Return the following from the records below: each line, word for word, starting with the line that contains "Proof. destruct con; simpl; unfold" and going on through the line that contains "Create Rewrite HintDb world.", with nothing outside that range.

Stored data:
******

(* ===== verification/Runtime.v ===== *)
(** * Runtime: the process, its world and the calls with effects

    The loaders are scripts: they read files, download with [curl], talk
    to a PostgreSQL server and print.  [World] is everything they can
    observe or change: the files [pd.read_csv] can open, what the web
    serves, the committed contents of every PostgreSQL server (by
    connection URL), the open transactions, and the lines printed so far.
    A script is a [Proc A]: a function from the world to the new world
    and a result; a raised exception keeps the world as it was at the
    [raise] (Python does not undo effects when unwinding).

    Connections follow SQLAlchemy: an [Engine] runs each [to_sql] in a
    transaction of its own, committed when the call returns
    ("autocommit" per statement); a [Connection] opened by
    [engine.begin()] works inside one transaction that the [with] block
    commits on normal exit and rolls back when an exception leaves it
    ([with_begin]). *)

From S2P Require Import Prelude Frame Reader Sink.

(** A printed line.  The elapsed times the scripts print are not
    modelled. *)
Inductive Line : Type :=
| Say (s : string)                    (** a fixed message *)
| ChunkLine (i n total : nat)         (** [chunk {i} ({n} rows) inserted ... total {total}] *)
| FinishedLine (total : nat).         (** [[finished]: {total} rows in ...] *)

#[export] Instance Line_eq_dec : EqDecision Line.
Proof. solve_decision. Defined.

Record World : Type := mkWorld {
  files : gmap string CsvFile;          (** paths and URLs [read_csv] can open *)
  web : gmap string (nat * CsvFile);    (** URL to HTTP status and body *)
  servers : gmap string DB;             (** committed state, by connection URL *)
  txns : gmap string DB;                (** open transactions, by connection URL *)
  stdout : list Line
}.

Definition set_files (w : World) fs : World := mkWorld fs (web w) (servers w) (txns w) (stdout w).
Definition set_servers (w : World) s : World := mkWorld (files w) (web w) s (txns w) (stdout w).
Definition set_txns (w : World) t : World := mkWorld (files w) (web w) (servers w) t (stdout w).
Definition set_stdout (w : World) o : World := mkWorld (files w) (web w) (servers w) (txns w) o.

(** ** The process monad *)

Definition Proc (A : Type) : Type := World → World * res A.

#[export] Instance proc_ret : MRet Proc := λ A a w, (w, Ok a).
#[export] Instance proc_bind : MBind Proc := λ A B f m w,
  match m w with
  | (w', Ok a) => f a w'
  | (w', Err e) => (w', Err e)
  end.

(** A pure call, which may raise. *)
Definition lift {A} (r : res A) : Proc A := λ w, (w, r).

(** [print(line)] *)
Definition print (l : Line) : Proc unit := λ w, (set_stdout w (stdout w ++ [l]), Ok tt).

(** [pd.read_csv(path, chunksize=n, iterator=True)] *)
Definition open_csv (path : string) (n : Z) : Proc TextFileReader := λ w,
  match files w !! path with
  | Some f => (w, read_csv f n)
  | None => (w, raise (FileNotFoundError path))
  end.

(** ** Connections *)

Inductive Conn : Type :=
| Engine (url : string)        (** [create_engine(url)]: a statement per transaction *)
| Connection (url : string).   (** [engine.begin()]: inside the open transaction *)

(** Run a statement [f] on the database behind [con]; the statement
    either returns the new database or raises without changing it. *)
Definition exec (con : Conn) (f : DB → res DB) : Proc unit := λ w,
  match con with
  | Engine url =>
      match servers w !! url with
      | None => (w, raise (OperationalError url))
      | Some db => match f db with
                   | Ok db' => (set_servers w (<[url := db']> (servers w)), Ok tt)
                   | Err e => (w, Err e)
                   end
      end
  | Connection url =>
      match txns w !! url with
      | None => (w, raise (OperationalError url))
      | Some db => match f db with
                   | Ok db' => (set_txns w (<[url := db']> (txns w)), Ok tt)
                   | Err e => (w, Err e)
                   end
      end
  end.

(** [engine.connect()]: fails when no server answers at [url]. *)
Definition connect (url : string) : Proc unit := λ w,
  match servers w !! url with
  | None => (w, raise (OperationalError url))
  | Some _ => (w, Ok tt)
  end.

(** [engine.begin().__enter__()] *)
Definition begin (url : string) : Proc Conn := λ w,
  match servers w !! url with
  | None => (w, raise (OperationalError url))
  | Some db => (set_txns w (<[url := db]> (txns w)), Ok (Connection url))
  end.

Definition commit (url : string) : World → World := λ w,
  match txns w !! url with
  | Some db => set_txns (set_servers w (<[url := db]> (servers w))) (delete url (txns w))
  | None => w
  end.

Definition rollback (url : string) : World → World := λ w, set_txns w (delete url (txns w)).

(** The exit of the [with] block: commit on normal exit, roll back and
    re-raise when the body raises. *)
Definition end_txn {A} (url : string) (m : Proc A) : Proc A := λ w,
  match m w with
  | (w', Ok a) => (commit url w', Ok a)
  | (w', Err e) => (rollback url w', Err e)
  end.

(** [with engine.begin() as conn: body(conn)] *)
Definition with_begin {A} (url : string) (body : Conn → Proc A) : Proc A :=
  conn ← begin url; end_txn url (body conn).

(** ** The database behind a connection *)

Definition conn_db (w : World) (con : Conn) : option DB :=
  match con with
  | Engine url => servers w !! url
  | Connection url => txns w !! url
  end.

Definition set_conn_db (w : World) (con : Conn) (db : DB) : World :=
  match con with
  | Engine url => set_servers w (<[url := db]> (servers w))
  | Connection url => set_txns w (<[url := db]> (txns w))
  end.

Lemma conn_db_set w con db : conn_db (set_conn_db w con db) con = Some db.
Proof. destruct con; simpl; apply lookup_insert_eq. Qed.

Lemma stdout_set_conn_db w con db : stdout (set_conn_db w con db) = stdout w.
Proof. by destruct con. Qed.

Lemma files_set_conn_db w con db : files (set_conn_db w con db) = files w.
Proof. by destruct con. Qed.

Lemma exec_Ok con f w db db' :
  conn_db w con = Some db → f db = Ok db' → exec con f w = (set_conn_db w con db', Ok tt).
Proof. destruct con; simpl; intros -> ->; done. Qed.

Lemma exec_Err con f w db e :
  conn_db w con = Some db → f db = Err e → exec con f w = (w, Err e).
Proof. destruct con; simpl; intros -> ->; done. Qed.

Lemma conn_db_print w l con : conn_db (set_stdout w l) con = conn_db w con.
Proof. by destruct con. Qed.

Lemma set_conn_db_twice w con db1 db2 : set_conn_db (set_conn_db w con db1) con db2 = set_conn_db w con db2.
Proof. destruct con; simpl; unfold set_servers, set_txns; simpl; by rewrite insert_insert_eq. Qed.

Lemma set_conn_db_stdout w con db l : set_conn_db (set_stdout w l) con db = set_stdout (set_conn_db w con db) l.
Proof. by destruct con. Qed.

Create Rewrite HintDb world.
#[export] Hint Rewrite conn_db_set stdout_set_conn_db files_set_conn_db conn_db_print : world.

(** ** Running a sequence of calls *)

Lemma proc_bind_Ok {A B} (m : Proc A) (k : A → Proc B) w w' a :
  m w = (w', Ok a) → (m ≫= k) w = k a w'.
Proof. intros Hm. unfold mbind, proc_bind. by rewrite Hm. Qed.

Lemma proc_bind_Err {A B} (m : Proc A) (k : A → Proc B) w w' e :
  m w = (w', Err e) → (m ≫= k) w = (w', Err e).
Proof. intros Hm. unfold mbind, proc_bind. by rewrite Hm. Qed.

Lemma proc_bind_assoc {A B C} (m : Proc A) (f : A → Proc B) (g : B → Proc C) w :
  ((m ≫= f) ≫= g) w = (m ≫= λ a, f a ≫= g) w.
Proof. unfold mbind, proc_bind. by destruct (m w) as [w' [a|e]]. Qed.

Lemma proc_bind_ext_l {A B} (m m' : Proc A) (k : A → Proc B) w :
  m w = m' w → (m ≫= k) w = (m' ≫= k) w.
Proof. intros Hm. unfold mbind, proc_bind. by rewrite Hm. Qed.

(** Unfold the process monad, leaving [match]es on the results of the
    calls for [case_match]. *)
Ltac proc_unfold := unfold mbind, proc_bind, mret, proc_ret, lift in *.

Lemma lift_run {A} (r : res A) w : lift r w = (w, r).
Proof. done. Qed.

Lemma ret_run {A} (a : A) w : (mret a : Proc A) w = (w, Ok a).
Proof. done. Qed.

Lemma print_run l w : print l w = (set_stdout w (stdout w ++ [l]), Ok tt).
Proof. done. Qed.

Lemma open_csv_run path n w f : files w !! path = Some f → open_csv path n w = (w, read_csv f n).
Proof. unfold open_csv. by intros ->. Qed.

Lemma files_set_stdout w l : files (set_stdout w l) = files w.
Proof. done. Qed.

#[export] Hint Rewrite files_set_stdout : world.

(** ** Calls that leave the committed databases alone *)

(** [m] changes no committed database (it may change open transactions). *)
Definition keeps_servers {A} (m : Proc A) : Prop := ∀ w, servers (m w).1 = servers w.

Create HintDb keeps discriminated.

Lemma keeps_bind {A B} (m : Proc A) (k : A → Proc B) :
  keeps_servers m → (∀ a, keeps_servers (k a)) → keeps_servers (m ≫= k).
Proof.
  intros Hm Hk w. unfold mbind, proc_bind. specialize (Hm w).
  destruct (m w) as [w' [a|e]]; simpl in *; [by rewrite Hk | done].
Qed.

Lemma keeps_ret {A} (a : A) : keeps_servers (mret a).
Proof. done. Qed.

Lemma keeps_lift {A} (r : res A) : keeps_servers (lift r).
Proof. done. Qed.

Lemma keeps_print l : keeps_servers (print l).
Proof. done. Qed.

Lemma keeps_open_csv p n : keeps_servers (open_csv p n).
Proof. intros w. unfold open_csv. by destruct (files w !! p). Qed.

Lemma keeps_exec_conn url f : keeps_servers (exec (Connection url) f).
Proof.
  intros w. simpl. destruct (txns w !! url) as [db|]; [|done]. by destruct (f db).
Qed.

#[export] Hint Resolve keeps_bind keeps_ret keeps_lift keeps_print keeps_open_csv keeps_exec_conn : keeps.

(** Leaving a transaction by rollback restores nothing and commits nothing. *)
Lemma end_txn_Err {A} url (m : Proc A) w w' e :
  end_txn url m w = (w', Err e) → ∃ w1, m w = (w1, Err e) ∧ w' = rollback url w1.
Proof. unfold end_txn. destruct (m w) as [w1 [a|e']]; intros [= <- <-]; eauto. Qed.

Lemma end_txn_Ok {A} url (m : Proc A) w w' a :
  end_txn url m w = (w', Ok a) → ∃ w1, m w = (w1, Ok a) ∧ w' = commit url w1.
Proof. unfold end_txn. destruct (m w) as [w1 [a'|e']]; intros [= <- <-]; eauto. Qed.

(** [solve_keeps] proves [keeps_servers] of a sequence of calls. *)
Ltac solve_keeps :=
  repeat match goal with
  | |- keeps_servers (_ ≫= _) => apply keeps_bind; [|intros ?; cbv beta]
  | |- keeps_servers (match ?x with _ => _ end) => destruct x
  | |- _ => solve [eauto with keeps]
  end.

******

Output below:
Proof. destruct con; simpl; unfold set_servers, set_txns; simpl; by rewrite insert_insert_eq. Qed.

Lemma set_conn_db_stdout w con db l : set_conn_db (set_stdout w l) con db = set_stdout (set_conn_db w con db) l.
Proof. by destruct con. Qed.

Create Rewrite HintDb world.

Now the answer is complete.